Nei giorni scorsi mentre nelle aule del Parlamento veniva approvato il Piano Nazionale di Ripresa e Resilienza, sui giornali e nelle piazze si alzava la voce dei sindaci delle principali città del Mezzogiorno che evidenziavano l'ennesimo furto di fondi da parte del Nord nei confronti del Sud d'Italia.

 «Ci hanno scippato 60 miliardi», tuonavano in piazza sindaci e loro sostenitori. «Non basta il 40%, bisogna arrivare almeno al 68% di fondi Recovery da destinare al Mezzogiorno» ovvero destinare circa 131 miliardi rispetto agli attuali 82 stanziati nel Piano. Peccato i sindaci omettano di dire che nei prossimi anni il Mezzogiorno sarà inondato di fondi europei come mai è stato negli ultimi anni.

Ricapitolando: 82 miliardi su un totale di 206 arriveranno dal Recovery Fund, un ulteriore stanziamento di 9,4 miliardi sarà aggiunto al Fondo complementare e sarà rivolto esclusivamente al completamento della linea ferroviaria ad alta velocità tra Salerno e Reggio Calabria,  8,4 miliardi, attraverso il  pacchetto europeo "Next Generation EU, sono destinati a promuovere il superamento degli effetti negativi della crisi sanitaria da Covid-19 sull'economia, sull'occupazione e sui sistemi sociali, 54,23 miliardi derivano dai Fondi Strutturali che vengono declinati nei Programmi Operativi Regionali, altri 58 miliari dal Fondo di Sviluppo e Coesione che finanzia progetti finalizzati alla coesione economica, sociale e territoriale. A queste risorse, infine, si aggiungono ulteriori 24 miliardi programmati e già stanziati per il ciclo 2014/2020 e non ancora spesi dalle amministrazioni competenti.

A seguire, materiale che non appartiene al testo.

(* ===== verification/Resources.v ===== *)
(** * Resources in use

    A system gives out resources and takes them back; [held y] is the set of those in use in state
    [y].  This file has the vocabulary of the laws ([acquires], [gives], [returns]) and triples:
    [tri l m Q] says that [m], started with the resources [l] over any others, ends with resources
    [l'] over the same others, where [Q a l'].  Triples follow the code: allocation with clean-up on
    errors, drops in field order. *)
From stdpp Require Import prelude gmap strings list.
From S2P Require Import Prelude.
Local Open Scope Z_scope.

Section Resources.
Context {R : Type} `{Countable R} {Y : Type} (held : Y -> gset R).

(** A call that gives out [r]: [r] was not in use and now is. *)
Definition acquires (r : R) (y y' : Y) : Prop := r ∉ held y /\ held y' = {[ r ]} ∪ held y.
(** A call that answers [c], giving out [r] when [c] is zero and nothing otherwise. *)
Definition gives (c : Z) (r : R) (y y' : Y) : Prop :=
  if c =? 0 then acquires r y y' else held y' = held y.
Definition returns (r : R) (y y' : Y) : Prop := held y' = held y ∖ {[ r ]}.

(** Give and take cancel. *)
Lemma put_take (r : R) (X : gset R) : r ∉ X -> ({[ r ]} ∪ X) ∖ {[ r ]} = X.
Proof. intros F. apply set_eq. intros r'. destruct (decide (r' = r)); set_solver. Qed.

Lemma put_fresh (r r' : R) (X : gset R) : r <> r' -> r ∉ X -> r ∉ {[ r' ]} ∪ X.
Proof. set_solver. Qed.

Lemma acquire_return r y y1 y2 : acquires r y y1 -> returns r y1 y2 -> held y2 = held y.
Proof. intros [F E] Hr. unfold returns in Hr. rewrite Hr, E. by apply put_take. Qed.

Lemma acquire_under r1 r2 y y1 y2 y3 :
  acquires r1 y y1 -> acquires r2 y1 y2 -> returns r1 y2 y3 -> acquires r2 y y3.
Proof.
  intros [F1 E1] [F2 E2] Hr. unfold returns in Hr. rewrite E1 in F2, E2.
  split; [set_solver|]. rewrite Hr, E2. clear Hr E1 E2. apply set_eq. intros r.
  destruct (decide (r = r1)); set_solver.
Qed.

Definition held_over (l : list R) (base : gset R) (y : Y) : Prop :=
  NoDup l /\ (forall r, r ∈ l -> r ∉ base) /\ held y = list_to_set l ∪ base.

(** Over the resources [base] of others. *)
Definition tri_at {A} (base : gset R) (l : list R) (m : M Y A) (Q : A -> list R -> Prop) : Prop :=
  forall y a y', held_over l base y -> m y = Done (a, y') -> exists l', Q a l' /\ held_over l' base y'.
Definition tri {A} (l : list R) (m : M Y A) (Q : A -> list R -> Prop) : Prop := forall base, tri_at base l m Q.

Lemma held_over_permuted l l' base y : l ≡ₚ l' -> held_over l base y -> held_over l' base y.
Proof.
  intros Hl (Hn & Hd & E). split; [by rewrite <- Hl|]. split; [|by rewrite <- Hl].
  intros r Hr. apply Hd. by rewrite Hl.
Qed.

#[export] Instance held_over_perm : Proper ((≡ₚ) ==> (=) ==> (=) ==> iff) held_over.
Proof. intros l l' Hl base _ <- y _ <-. split; by apply held_over_permuted. Qed.

Lemma held_over_app l1 l2 base y :
  held_over (l1 ++ l2) base y <->
  NoDup l2 /\ (forall r, r ∈ l2 -> r ∉ base) /\ held_over l1 (list_to_set l2 ∪ base) y.
Proof.
  unfold held_over. rewrite NoDup_app, list_to_set_app_L, <- (assoc_L (∪)). split.
  - intros ((Hn1 & Hd & Hn2) & Hb & E). split_and!; [done|set_solver|done| |done]. set_solver.
  - intros (Hn2 & Hb2 & Hn1 & Hb1 & E). split_and!; [done| |done|set_solver|done]. set_solver.
Qed.

Lemma tri_frame {A} l f (m : M Y A) Q :
  tri l m Q -> tri (l ++ f) m (fun a l' => exists k, Q a k /\ l' = k ++ f).
Proof.
  intros Hm base y a y' Hl Hr. apply held_over_app in Hl as (Hn & Hd & Hl).
  destruct (Hm _ _ _ _ Hl Hr) as (k & HQ & Hk). exists (k ++ f). split; [by exists k|].
  by apply held_over_app.
Qed.

Lemma at_bind {A B} base l (m : M Y A) (k : A -> M Y B) Q Q' :
  tri_at base l m Q -> (forall a l', Q a l' -> tri_at base l' (k a) Q') -> tri_at base l (bind m k) Q'.
Proof.
  intros Hm Hk y b y' Hl (a & y1 & H1 & H2)%bind_done.
  destruct (Hm _ _ _ Hl H1) as (l1 & HQ & Hl1). by eapply Hk.
Qed.

Lemma at_ret {A} base l (a : A) (Q : A -> list R -> Prop) : Q a l -> tri_at base l (ret a) Q.
Proof. intros HQ y b y' Hl Hr. cbv [ret] in Hr. simplify_eq. eauto. Qed.

Lemma at_bind_res {E A B} base l (m : M Y (result E A)) (k : A -> M Y (result E B)) Q Q' :
  tri_at base l m Q -> (forall a l', Q (Ok a) l' -> tri_at base l' (k a) Q') ->
  (forall e l', Q (Err e) l' -> Q' (Err e) l') -> tri_at base l (bind_res m k) Q'.
Proof.
  intros Hm Hk He. eapply at_bind; [exact Hm|]. intros [a|e] l' HQ; [by apply Hk|]. by apply at_ret, He.
Qed.

Lemma at_pre {A} base l l' (m : M Y A) Q : l ≡ₚ l' -> tri_at base l' m Q -> tri_at base l m Q.
Proof. intros Hp Hm y a y' Hl Hr. rewrite Hp in Hl. by eapply Hm. Qed.

Lemma tri_bind {A B} l (m : M Y A) (k : A -> M Y B) Q Q' :
  tri l m Q -> (forall a l', Q a l' -> tri l' (k a) Q') -> tri l (bind m k) Q'.
Proof. intros Hm Hk base. eapply at_bind; [apply Hm|]. intros a l' HQ. by apply Hk. Qed.

Lemma tri_bind_res {E A B} l (m : M Y (result E A)) (k : A -> M Y (result E B)) Q Q' :
  tri l m Q -> (forall a l', Q (Ok a) l' -> tri l' (k a) Q') ->
  (forall e l', Q (Err e) l' -> Q' (Err e) l') -> tri l (bind_res m k) Q'.
Proof. intros Hm Hk He base. eapply at_bind_res; [apply Hm| |done]. intros a l' HQ. by apply Hk. Qed.

Lemma tri_ret {A} l (a : A) (Q : A -> list R -> Prop) : Q a l -> tri l (ret a) Q.
Proof. intros HQ base. by apply at_ret. Qed.

Lemma tri_post {A} l (m : M Y A) (Q Q' : A -> list R -> Prop) :
  tri l m Q -> (forall a l', Q a l' -> Q' a l') -> tri l m Q'.
Proof. intros Hm HQ base y a y' Hl Hr. destruct (Hm _ _ _ _ Hl Hr) as (l' & ? & ?). eauto. Qed.

Lemma tri_pre {A} l l' (m : M Y A) Q : l ≡ₚ l' -> tri l' m Q -> tri l m Q.
Proof. intros Hp Hm base. by eapply at_pre. Qed.

(** What leaves the resources as they are. *)
Definition idle {A} (m : M Y A) : Prop := forall y a y', m y = Done (a, y') -> held y' = held y.

Lemma tri_idle {A} l (m : M Y A) : idle m -> tri l m (fun _ l' => l' = l).
Proof.
  intros Hm base y a y' (Hn & Hd & E) Hr. exists l. split; [done|]. split; [done|]. split; [done|].
  by rewrite (Hm _ _ _ Hr).
Qed.

Lemma idle_bind {A B} (m : M Y A) (k : A -> M Y B) : idle m -> (forall a, idle (k a)) -> idle (bind m k).
Proof. intros Hm Hk y b y' (a & y1 & H1 & H2)%bind_done. rewrite (Hk _ _ _ _ H2). by eapply Hm. Qed.
Lemma idle_ret {A} (a : A) : idle (ret a).
Proof. intros y b y' Hr. cbv [ret] in Hr. by simplify_eq. Qed.
Lemma idle_panic {A} why : idle (@panic Y A why).
Proof. done. Qed.
Lemma idle_gets {A} (f : Y -> A) : idle (gets f).
Proof. intros y b y' Hr. cbv [gets] in Hr. by simplify_eq. Qed.
Lemma idle_modify f : (forall y, held (f y) = held y) -> idle (modify f).
Proof. intros Hf y b y' Hr. cbv [modify] in Hr. by simplify_eq. Qed.
Lemma idle_call {A} (f : Y -> A * Y) : (forall y, held (f y).2 = held y) -> idle (call f).
Proof. intros Hf y b y' Hr. cbv [call] in Hr. simplify_eq. specialize (Hf y). by rewrite Hr in Hf. Qed.

Lemma held_over_put r l base y y' : acquires r y y' -> held_over l base y -> held_over (r :: l) base y'.
Proof.
  intros [F E] (Hn & Hd & Hh). rewrite Hh in F, E. split; [|split].
  - constructor; [|done]. set_solver.
  - intros r' [->|?]%elem_of_cons; [set_solver|by apply Hd].
  - rewrite E. simpl. by rewrite (assoc_L (∪)).
Qed.

Lemma held_over_take r l base y y' : returns r y y' -> held_over (r :: l) base y -> held_over l base y'.
Proof.
  intros Ht (Hn & Hd & Hh). unfold returns in Ht. apply NoDup_cons in Hn as [Hr Hn].
  split; [done|]. split; [intros ? ?; apply Hd; set_solver|]. rewrite Ht, Hh. simpl.
  rewrite <- (assoc_L (∪)). apply put_take. specialize (Hd r). set_solver.
Qed.

Lemma held_over_in r l base y : held_over (r :: l) base y -> r ∈ held y.
Proof. intros (_ & _ & E). rewrite E. set_solver. Qed.

(** A release that is not fallible. *)
Lemma take_last r (f : Y -> Y) :
  (forall y, r ∈ held y -> returns r y (f y)) -> forall l, tri (r :: l) (modify f) (fun _ l' => l' = l).
Proof.
  intros Hf l base y a y' Hl Hr. cbv [modify] in Hr. simplify_eq. exists l. split; [done|].
  eapply held_over_take; [|exact Hl]. apply Hf. by eapply held_over_in.
Qed.

Lemma start_over (y : Y) : held_over [] (held y) y.
Proof. split; [constructor|]. split; [set_solver|]. symmetry. apply union_empty_l_L. Qed.
End Resources.

Section Total.
Context {Y : Type}.
Definition total {A} (m : M Y A) : Prop := forall y, exists a y', m y = Done (a, y').

Lemma total_bind {A B} (m : M Y A) (k : A -> M Y B) : total m -> (forall a, total (k a)) -> total (bind m k).
Proof. intros Hm Hk y. destruct (Hm y) as (a & y1 & E). unfold bind. rewrite E. apply Hk. Qed.
Lemma total_for_each {A} (l : list A) (f : A -> M Y unit) : (forall x, total (f x)) -> total (for_each l f).
Proof. intros Hf. induction l; cbn; [by intros y; eexists _, _|by apply total_bind]. Qed.
End Total.


Create HintDb idle.
#[export] Hint Resolve idle_ret idle_panic idle_gets : idle.
Ltac idle_step :=
  repeat (intros; first [ solve [eauto with idle nocore] | apply idle_bind
    | match goal with |- idle _ (match ?x with _ => _ end) => destruct x end ]).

Totale? 212 miliardi di euro!

Una cifra enorme che fa sorgere un amletico dubbio: saremo in grado di spenderli? Il Sud e gli enti locali sono pronti a gestire nei prossimi anni oltre 200 miliardi di euro?

La vera battaglia quindi non dovrà essere sulla quantità di fondi assegnati al Mezzogiorno, ma piuttosto sul rafforzamento della capacità amministrativa di Comuni e Regioni e come ha detto il presidente Draghi sulla "capacità di assorbimento" delle risorse.

Servono nuove professionalità che siano in grado di affiancare gli amministratori locali nella progettazione degli investimenti, nell'esecuzione delle procedure, nella loro rendicontazione. Servono tecnici, ingegneri, progettisti, esperti in politica di coesione, statistici ed una nuova classe dirigente che guardi al futuro. Solo così il Sud sarà in grado di spendere bene i fondi europei, producendo gli effetti attesi in grado di ridurre finalmente l'atavico gap di crescita da Nord e Sud del Paese.